Décision déférée à la cour : Jugement rendu(e) le 06 Novembre 2013 par le Conseil de Prud’hommes – Formation paritaire d’ARGENTEUIL

N° RG : 13/00091

Copies exécutoires délivrées à :

Me Béatrice BONACORSI

Me Olivier JOSE

Copies certifiées conformes délivrées à :

Y X

XXX

le :

RÉPUBLIQUE FRANÇAISE

AU NOM DU PEUPLE FRANÇAIS

LE VINGT ET UN JANVIER DEUX MILLE QUINZE,

La cour d’appel de VERSAILLES, a rendu l’arrêt suivant dans l’affaire entre :

Monsieur Y X

chez Mme C D

XXX

XXX

comparant en personne, assisté de Me Béatrice BONACORSI, avocat au barreau de VAL D’OISE, vestiaire : 66

APPELANT

****************

XXX

XXX

XXX

représentée par Me Olivier JOSE, avocat au barreau de HAUTS-DE-SEINE, vestiaire : 751

INTIMEE

****************

Composition de la cour :

En application des dispositions de l’article 945-1 du code de procédure civile, l’affaire a été débattue le 26 Novembre 2014, en audience publique, les parties ne s’y étant pas opposées, devant Madame Marie-Hélène MASSERON, Conseiller chargé(e) d’instruire l’affaire.

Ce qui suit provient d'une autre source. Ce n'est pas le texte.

Definition unpack_len (r : CodeReader) (pack_bits : nat) : decoded (Z * CodeReader) :=
  unpack_len_loop (S (bits_left r)) r pack_bits 0.

Definition unpack_dict_pos (r : CodeReader) : decoded (Z * CodeReader) :=
  let? (byte, r1) := read_byte r in
  if byte <? 128 then Ok (byte, r1)
  else
    let? (high, r2) := unpack_len r1 2 in
    Ok (wrap 64 (Z.lor (Z.land byte 127) (wrap 64 (Z.shiftl high 7)) + 128), r2).

(** The decoder's loop variables. *)
Record Decoder := {
  reader : CodeReader;
  out : list Z;
  d_pos_back : Z;
  d_have_data : bool;
}.

(** What one item of the stream asks for; the copy itself is done by
    [apply_item]. *)
Inductive item :=
| Literal (byte : Z)
| Reference (pos len : Z)
| LiteralLine (bytes : list Z)
| ClipEnd
| StreamEnd.

(** Read one item: the body of the loop up to the effect on the output, with the
    checks against [max_out] in the order of the source. *)
Definition read_item (max_out : Z) (d : Decoder) : decoded (item * CodeReader) :=
  let? (literal, r1) := read_bit (reader d) in
  if literal then
    if max_out <=? zlen (out d) then Err (Fails (OutputTooLarge max_out))
    else let? (byte, r2) := read_byte r1 in Ok (Literal byte, r2)
  else
    let? (saved_len, r2) := unpack_len r1 1 in
    let? (same, r3) := if d_have_data d then read_bit r2 else Ok (false, r2) in
    let? (saved_pos, saved_len, r4) :=
      if same then Ok (d_pos_back d, saved_len, r3)
      else
        let? (pos, r4) := unpack_dict_pos r3 in
        Ok (pos, if Z.of_nat BIG_POS_FOR_LEN <? pos then wrap 64 (saved_len + 1)
                 else saved_len, r4) in
    if negb (saved_pos =? 0) then
      let len := wrap 64 (saved_len + Z.of_nat MIN_MATCH_LEN) in
      if zlen (out d) <? saved_pos then Err (Fails BadDistance)
      else if max_out <? wrap 64 (zlen (out d) + len)
           then Err (Fails (OutputTooLarge max_out))
           else Ok (Reference saved_pos len, r4)
    else if saved_len =? CTRL_LITERAL_LINE then
      let? (n, r5) := unpack_len r4 2 in
      let len := wrap 64 (n + Z.of_nat MIN_LITERAL_LINE_LEN) in
      if zlen (rcode r5) <? Z.of_nat (at_ r5) + len then Err (Fails Truncated)
      else
        let bytes := take (Z.to_nat len) (drop (at_ r5) (rcode r5)) in
        if max_out <? wrap 64 (zlen (out d) + len)
        then Err (Fails (OutputTooLarge max_out))
        else Ok (LiteralLine bytes,
                 {| rcode := rcode r5; at_ := (at_ r5 + Z.to_nat len)%nat;
                    types := types r5; rtype_count := rtype_count r5 |})
    else if saved_len =? CTRL_CLIP_END then
      Ok (ClipEnd, {| rcode := rcode r4; at_ := at_ r4; types := types r4;
                      rtype_count := 0 |})
    else if saved_len =? CTRL_STREAM_END then Ok (StreamEnd, r4)
    else Err (Fails (UnknownControl saved_len)).

(** [for i in 0..len { out.push(out[start + i]) }]: bytes pushed earlier in the
    same copy can be read back; [None]: the index is out of range. *)
Fixpoint copy_back (n start : nat) (o : list Z) : option (list Z) :=
  match n with
  | O => Some o
  | S n' => byte ← o !! start; copy_back n' (S start) (o ++ [byte])
  end.
(** No vector holds more bytes than [isize::MAX]. *)
Definition VEC_MAX : Z := 2 ^ 63 - 1.

(** The next loop state, or the finished output. *)
Definition apply_item (d : Decoder) (it : item) (r : CodeReader) : decoded (Decoder + list Z) :=
  match it with
  | Literal byte =>
      Ok (inl {| reader := r; out := out d ++ [byte]; d_pos_back := d_pos_back d;
                 d_have_data := true |})
  | Reference pos len =>
      if VEC_MAX <? zlen (out d) + len then Err Aborts
      else
        let start := wrap 64 (zlen (out d) - pos) in
        let? o := ok_or (copy_back (Z.to_nat len) (Z.to_nat start) (out d)) Aborts in
        Ok (inl {| reader := r; out := o; d_pos_back := pos; d_have_data := false |})
  | LiteralLine bytes =>
      Ok (inl {| reader := r; out := out d ++ bytes; d_pos_back := d_pos_back d;
                 d_have_data := true |})
  | ClipEnd =>
      Ok (inl {| reader := r; out := out d; d_pos_back := 1; d_have_data := false |})
  | StreamEnd => Ok (inr (out d))
  end.

Definition decode_step (max_out : Z) (d : Decoder) : decoded (Decoder + list Z) :=
  let? (it, r) := read_item max_out d in apply_item d it r.

Fixpoint decode_loop (fuel : nat) (max_out : Z) (d : Decoder) : decoded (list Z) :=
  match fuel with
  | O => Err OutOfFuel
  | S fuel' =>
      let? next := decode_step max_out d in
      match next with
      | inl d' => decode_loop fuel' max_out d'
      | inr o => Ok o
      end
  end.

Definition initial_decoder (c : list Z) : Decoder :=
  {| reader := {| rcode := c; at_ := DICT_SIZE_HEADER_LEN; types := 0; rtype_count := 0 |};
     out := []; d_pos_back := 1; d_have_data := false |}.

Definition decompress (c : list Z) (max_out : Z) : decoded (list Z) :=
  if (length c <? DICT_SIZE_HEADER_LEN)%nat then Err (Fails Truncated)
  else decode_loop (S (bits_left (reader (initial_decoder c)))) max_out (initial_decoder c).

Definition declared_dict_size (c : list Z) : option Z :=
  if (length c <? 4)%nat then None else Some (of_le (take 4 c)).

Example compress_abab :
  decompress (compress [1;2;1;2;1;2;1;2;9;9;9;9;9] default_params) 13
  = Ok [1;2;1;2;1;2;1;2;9;9;9;9;9].
Proof. vm_compute. reflexivity. Qed.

Ce magistrat a rendu compte des plaidoiries dans le délibéré de la cour, composé(e) de :

Madame Michèle COLIN, Président,

Madame Marie-Hélène MASSERON, Conseiller,

Madame Bérénice HUMBOURG, Conseiller,

Greffier, lors des débats : Madame Brigitte BEUREL,

EXPOSE DU LITIGE

Suivant contrat d’intérim, M. Y X était embauché du 2 août 2009 au 29 octobre 2010 par la société Sarl Génie Flexion 95 en qualité de mécanicien dépanneur.

A compter du 2 novembre 2010, il était engagé par cette même société suivant contrat à durée indéterminée en qualité de Technicien, niveau 2, échelon 2, coefficient 180 de la convention collective de la métallurgie de la région parisienne, moyennant une rémunération brute mensuelle qui s’élevait en dernier lieu à 1 874,07 euros.

Le 26 octobre 2011, M X était victime d’un accident du travail et faisait l’objet d’un arrêt de travail initial à compter de cette date, prolongé jusqu’au 13 février 2013.

Par lettre recommandée avec demande d’avis de réception du 6 août 2012, il était convoqué à un entretien préalable à un éventuel licenciement devant se tenir le 3 septembre 2012.

Par lettre recommandée avec demande d’avis de réception du 7 décembre 2012, il se voyait notifier son licenciement pour faute grave (absence injustifiée).

La société comptait au moins onze salariés au moment du licenciement.

Contestant son licenciement, M. X saisissait le 25 février 2013 le conseil de prud’hommes d’Argenteuil afin de le voir juger nul et obtenir sa réintégration ainsi que le paiement de ses salaires à compter du 13 février 2013, outre la somme de 10 000 euros en réparation de son préjudice moral et 2 000 euros en application de l’article 700 du code de procédure civile.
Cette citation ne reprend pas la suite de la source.